Work request - Go through the listing and copy every line word for word.

Supplied material -
[Start of section]
(* ===== verification/Bytes.v ===== *)
(** * wire/bytes.h and constant_time/constant_time.c

    Big-endian reads and writes over caller-owned bytes, the version and the
    tags inside every signed range, and the constant-time comparison ([fzn_wipe] is left out). A
    pointer into a buffer is the buffer and an offset. *)

From S2P Require Import Prelude.

(** A string of [n] bytes. *)
Definition is_bytes (n : Z) (l : bytes) : Prop := zlen l = n /\ Forall in_u8 l.

(** [p[off]] *)
Definition peek (l : bytes) (off : Z) : Z := nth (Z.to_nat off) l 0.

(** [p[off] = v] *)
Definition poke (l : bytes) (off v : Z) : bytes := blit off [u8 v] l.

(** [memset(p + off, 0, n)] *)
Definition zeros (n : Z) : bytes := replicate (Z.to_nat n) 0.

(** [memcmp] of two strings of one length: the sign of the first difference. *)
Fixpoint memcmp (a b : bytes) : Z :=
  match a, b with
  | x :: a, y :: b => if x =? y then memcmp a b else if x <? y then -1 else 1
  | _, _ => 0
  end.

Definition fzn_get_be16 (p : bytes) (o : Z) : Z :=
  u16 (Z.lor (Z.shiftl (peek p o) 8) (peek p (o + 1))).

Definition fzn_get_be32 (p : bytes) (o : Z) : Z :=
  Z.lor (Z.lor (Z.lor (u32 (Z.shiftl (peek p o) 24)) (u32 (Z.shiftl (peek p (o + 1)) 16)))
    (u32 (Z.shiftl (peek p (o + 2)) 8))) (peek p (o + 3)).

Definition fzn_get_be64 (p : bytes) (o : Z) : Z :=
  Z.lor (Z.lor (Z.lor (Z.lor (Z.lor (Z.lor (Z.lor
    (u64 (Z.shiftl (peek p o) 56)) (u64 (Z.shiftl (peek p (o + 1)) 48)))
    (u64 (Z.shiftl (peek p (o + 2)) 40))) (u64 (Z.shiftl (peek p (o + 3)) 32)))
    (u64 (Z.shiftl (peek p (o + 4)) 24))) (u64 (Z.shiftl (peek p (o + 5)) 16)))
    (u64 (Z.shiftl (peek p (o + 6)) 8))) (peek p (o + 7)).

(** The bytes a [fzn_put_be..] stores, most significant first. *)
Definition be16 (v : Z) : bytes := [u8 (Z.shiftr v 8); u8 v].
Definition be32 (v : Z) : bytes :=
  [u8 (Z.shiftr v 24); u8 (Z.shiftr v 16); u8 (Z.shiftr v 8); u8 v].
Definition be64 (v : Z) : bytes :=
  [u8 (Z.shiftr v 56); u8 (Z.shiftr v 48); u8 (Z.shiftr v 40); u8 (Z.shiftr v 32);
   u8 (Z.shiftr v 24); u8 (Z.shiftr v 16); u8 (Z.shiftr v 8); u8 v].

Definition fzn_put_be16 (p : bytes) (o v : Z) : bytes := blit o (be16 v) p.
Definition fzn_put_be32 (p : bytes) (o v : Z) : bytes := blit o (be32 v) p.
Definition fzn_put_be64 (p : bytes) (o v : Z) : bytes := blit o (be64 v) p.

Definition FZN_SIGNED_VERSION : Z := 1.
Definition FZN_OBJECT_HOP : Z := 128.
Definition FZN_OBJECT_REVOCATION : Z := 129.
Definition FZN_OBJECT_RECORD : Z := 130.
Definition FZN_OBJECT_MANIFEST : Z := 131.
Definition FZN_OBJECT_WITHDRAWAL : Z := 133.
Definition FZN_OBJECT_ADMIN_CONFIRM : Z := 143.

(** ** constant_time.c *)

(** The loop of [fzn_ct_memeq] from byte [i] on, [fuel] bytes to go. *)
Fixpoint ct_loop (a b : bytes) (i : Z) (fuel : nat) (diff : Z) : Z :=
  match fuel with
  | O => diff
  | S fuel =>
    ct_loop a b (i + 1) fuel (u8 (Z.lor diff (u8 (Z.lxor (peek a i) (peek b i)))))
  end.

(** NULL is [None]. *)
Definition fzn_ct_memeq (a b : option bytes) (len : Z) : bool :=
  match a, b with
  | Some pa, Some pb => ct_loop pa pb 0 (Z.to_nat len) 0 =? 0
  | _, _ => len =? 0
  end.

(** ** Reading and writing *)

Lemma nth_lookup (l : bytes) (i : nat) : nth i l 0 = default 0 (l !! i).
Proof. revert i. induction l as [|x l IH]; intros [|i]; cbn; auto. Qed.

Lemma peek_slice l off len i :
  0 <= off -> 0 <= i < len -> peek (slice off len l) i = peek l (off + i).
Proof.
  intros. unfold peek. rewrite !nth_lookup, lookup_slice by lia.
  rewrite bool_decide_eq_true_2 by lia. do 2 f_equal. lia.
Qed.

Lemma peek_blit l src off i :
  0 <= off -> off + zlen src <= zlen l -> 0 <= i ->
  peek (blit off src l) i =
    if (off <=? i) && (i <? off + zlen src) then peek src (i - off) else peek l i.
Proof.
  intros. unfold peek. rewrite !nth_lookup, lookup_blit by lia.
  destruct ((off <=? i) && (i <? off + zlen src)) eqn:E.
  - rewrite bool_decide_eq_true_2 by lia. do 2 f_equal. lia.
  - rewrite bool_decide_eq_false_2 by lia. done.
Qed.

Lemma peek_range l i : Forall in_u8 l -> in_u8 (peek l i).
Proof.
  intros H. unfold peek. rewrite nth_lookup. destruct (l !! Z.to_nat i) as [x|] eqn:E.
  - eapply Forall_lookup_1 in H; [exact H|done].
  - cbn. ulia.
Qed.

(** The value of a big-endian string, and the string of a value. *)
Fixpoint be_val (acc : Z) (l : bytes) : Z :=
  match l with [] => acc | x :: l => be_val (acc * 256 + x) l end.

Fixpoint be_digits (n : nat) (v : Z) : bytes :=
  match n with O => [] | S n => be_digits n (v / 256) ++ [v mod 256] end.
[End of section]
Exercise output -
(* ===== verification/Bytes.v ===== *)
(** * wire/bytes.h and constant_time/constant_time.c

    Big-endian reads and writes over caller-owned bytes, the version and the
    tags inside every signed range, and the constant-time comparison ([fzn_wipe] is left out). A
    pointer into a buffer is the buffer and an offset. *)

From S2P Require Import Prelude.

(** A string of [n] bytes. *)
Definition is_bytes (n : Z) (l : bytes) : Prop := zlen l = n /\ Forall in_u8 l.

(** [p[off]] *)
Definition peek (l : bytes) (off : Z) : Z := nth (Z.to_nat off) l 0.

(** [p[off] = v] *)
Definition poke (l : bytes) (off v : Z) : bytes := blit off [u8 v] l.

(** [memset(p + off, 0, n)] *)
Definition zeros (n : Z) : bytes := replicate (Z.to_nat n) 0.

(** [memcmp] of two strings of one length: the sign of the first difference. *)
Fixpoint memcmp (a b : bytes) : Z :=
  match a, b with
  | x :: a, y :: b => if x =? y then memcmp a b else if x <? y then -1 else 1
  | _, _ => 0
  end.

Definition fzn_get_be16 (p : bytes) (o : Z) : Z :=
  u16 (Z.lor (Z.shiftl (peek p o) 8) (peek p (o + 1))).

Definition fzn_get_be32 (p : bytes) (o : Z) : Z :=
  Z.lor (Z.lor (Z.lor (u32 (Z.shiftl (peek p o) 24)) (u32 (Z.shiftl (peek p (o + 1)) 16)))
    (u32 (Z.shiftl (peek p (o + 2)) 8))) (peek p (o + 3)).

Definition fzn_get_be64 (p : bytes) (o : Z) : Z :=
  Z.lor (Z.lor (Z.lor (Z.lor (Z.lor (Z.lor (Z.lor
    (u64 (Z.shiftl (peek p o) 56)) (u64 (Z.shiftl (peek p (o + 1)) 48)))
    (u64 (Z.shiftl (peek p (o + 2)) 40))) (u64 (Z.shiftl (peek p (o + 3)) 32)))
    (u64 (Z.shiftl (peek p (o + 4)) 24))) (u64 (Z.shiftl (peek p (o + 5)) 16)))
    (u64 (Z.shiftl (peek p (o + 6)) 8))) (peek p (o + 7)).

(** The bytes a [fzn_put_be..] stores, most significant first. *)
Definition be16 (v : Z) : bytes := [u8 (Z.shiftr v 8); u8 v].
Definition be32 (v : Z) : bytes :=
  [u8 (Z.shiftr v 24); u8 (Z.shiftr v 16); u8 (Z.shiftr v 8); u8 v].
Definition be64 (v : Z) : bytes :=
  [u8 (Z.shiftr v 56); u8 (Z.shiftr v 48); u8 (Z.shiftr v 40); u8 (Z.shiftr v 32);
   u8 (Z.shiftr v 24); u8 (Z.shiftr v 16); u8 (Z.shiftr v 8); u8 v].

Definition fzn_put_be16 (p : bytes) (o v : Z) : bytes := blit o (be16 v) p.
Definition fzn_put_be32 (p : bytes) (o v : Z) : bytes := blit o (be32 v) p.
Definition fzn_put_be64 (p : bytes) (o v : Z) : bytes := blit o (be64 v) p.

Definition FZN_SIGNED_VERSION : Z := 1.
Definition FZN_OBJECT_HOP : Z := 128.
Definition FZN_OBJECT_REVOCATION : Z := 129.
Definition FZN_OBJECT_RECORD : Z := 130.
Definition FZN_OBJECT_MANIFEST : Z := 131.
Definition FZN_OBJECT_WITHDRAWAL : Z := 133.
Definition FZN_OBJECT_ADMIN_CONFIRM : Z := 143.

(** ** constant_time.c *)

(** The loop of [fzn_ct_memeq] from byte [i] on, [fuel] bytes to go. *)
Fixpoint ct_loop (a b : bytes) (i : Z) (fuel : nat) (diff : Z) : Z :=
  match fuel with
  | O => diff
  | S fuel =>
    ct_loop a b (i + 1) fuel (u8 (Z.lor diff (u8 (Z.lxor (peek a i) (peek b i)))))
  end.

(** NULL is [None]. *)
Definition fzn_ct_memeq (a b : option bytes) (len : Z) : bool :=
  match a, b with
  | Some pa, Some pb => ct_loop pa pb 0 (Z.to_nat len) 0 =? 0
  | _, _ => len =? 0
  end.

(** ** Reading and writing *)

Lemma nth_lookup (l : bytes) (i : nat) : nth i l 0 = default 0 (l !! i).
Proof. revert i. induction l as [|x l IH]; intros [|i]; cbn; auto. Qed.

Lemma peek_slice l off len i :
  0 <= off -> 0 <= i < len -> peek (slice off len l) i = peek l (off + i).
Proof.
  intros. unfold peek. rewrite !nth_lookup, lookup_slice by lia.
  rewrite bool_decide_eq_true_2 by lia. do 2 f_equal. lia.
Qed.

Lemma peek_blit l src off i :
  0 <= off -> off + zlen src <= zlen l -> 0 <= i ->
  peek (blit off src l) i =
    if (off <=? i) && (i <? off + zlen src) then peek src (i - off) else peek l i.
Proof.
  intros. unfold peek. rewrite !nth_lookup, lookup_blit by lia.
  destruct ((off <=? i) && (i <? off + zlen src)) eqn:E.
  - rewrite bool_decide_eq_true_2 by lia. do 2 f_equal. lia.
  - rewrite bool_decide_eq_false_2 by lia. done.
Qed.

Lemma peek_range l i : Forall in_u8 l -> in_u8 (peek l i).
Proof.
  intros H. unfold peek. rewrite nth_lookup. destruct (l !! Z.to_nat i) as [x|] eqn:E.
  - eapply Forall_lookup_1 in H; [exact H|done].
  - cbn. ulia.
Qed.

(** The value of a big-endian string, and the string of a value. *)
Fixpoint be_val (acc : Z) (l : bytes) : Z :=
  match l with [] => acc | x :: l => be_val (acc * 256 + x) l end.

Fixpoint be_digits (n : nat) (v : Z) : bytes :=
  match n with O => [] | S n => be_digits n (v / 256) ++ [v mod 256] end.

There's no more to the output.